Reproducible data science over data lakes: replayable data pipelines with Bauplan and Nessie

Jacopo Tagliabue,Ciro Greco

2024-04-21

Abstract:As the Lakehouse architecture becomes more widespread, ensuring the reproducibility of data workloads over data lakes emerges as a crucial concern for data engineers. However, achieving reproducibility remains challenging. The size of data pipelines contributes to slow testing and iterations, while the intertwining of business logic and data management complicates debugging and increases error susceptibility. In this paper, we highlight recent advancements made at Bauplan in addressing this challenge. We introduce a system designed to decouple compute from data management, by leveraging a cloud runtime alongside Nessie, an open-source catalog with Git semantics.
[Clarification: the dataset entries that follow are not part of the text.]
Lemma dkg_inevitable_witness :
  inevitable (step (parties drifters) (sends_after stamp_none 30 drift_coordinator drifters))
    (fun x => exists c', FrostCoordinator.run 30 Dkg (coordinator_on stamp_none drift_coordinator (log x)) = (c', Ok tt) /\
       aggregate_public_key c' = 12 /\
       forall node, node ∈ drifters -> exists self rng out,
         SigningRound.run (log x) node = ((self, rng), Ok out) /\ success 0 node.1 ∈ out /\ state self = Idle)
    start.
Proof.
  eapply inevitable_weaken.
  - refine (dkg_inevitable stamp_none 30 drift_coordinator drifters 3 drifting_cluster _ _ _ 1 _ _ _).
    + by compute_done.
    + done.
    + by eexists.
    + intros [|i] Hi; [run|lia].
    + run.
    + apply Nat.ltb_lt. run.
  - intros x (_ & c' & Hr & Hk & _ & Hs). exists c'. split; [exact Hr|]. split; [rewrite Hk; run|].
    intros nd Hin. destruct (Hs nd Hin) as (self & rng & out & Hrun & Hout & Hi & _). exists self, rng, out.
    split_and!; [exact Hrun|exact Hout|exact Hi].
Defined.
End AsyncRestartWitness.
Demonstrating the system's capabilities, we showcase its ability to offer time-travel and branching semantics on top of object storage, and offer full pipeline reproducibility with a few CLI commands.

Databases,Machine Learning

What problem does this paper attempt to address?

The main problem that this paper attempts to solve is the reproducibility of data workloads in the data lakes architecture. With the popularization of the Lakehouse architecture, ensuring the reproducibility of data workloads on the data lake has become a key challenge for data engineers. Specifically, the paper points out: 1. **Complexity of data pipelines and difficulty in debugging**: The large scale of data pipelines leads to slow testing and iteration. At the same time, business logic is intertwined with data management, making debugging complex and increasing the likelihood of errors. 2. **Limitations of existing tools**: Although existing tools can operate independently to a certain extent, when implementing the time - travel function across multiple components (such as input data, code, runtime environment, and hardware) to reproduce data pipelines, a great deal of engineering expertise, setup, and context switching are required. To solve these problems, the paper introduces the Bauplan and Nessie systems, which improve the reproducibility of data pipelines in the following ways: - **Decoupling computation and data management**: Using cloud runtimes and the open - source Nessie directory (with Git semantics), the separation of computation and data management is achieved, thereby simplifying debugging and reducing the error rate. - **Providing time - travel and branch semantics**: Time - travel and branch semantics are provided through object storage, and users can achieve complete pipeline reproduction with a few commands. - **Multi - language support and modular code**: Allowing data pipelines to be written in multiple programming languages and run directly in the cloud via the CLI (command - line interface), ensuring runtime compatibility and hardware flexibility. In summary, the paper aims to solve the reproducibility problem of data workloads in the data lake architecture by introducing a new framework, enabling data scientists and engineers to develop, debug, and maintain data pipelines more efficiently.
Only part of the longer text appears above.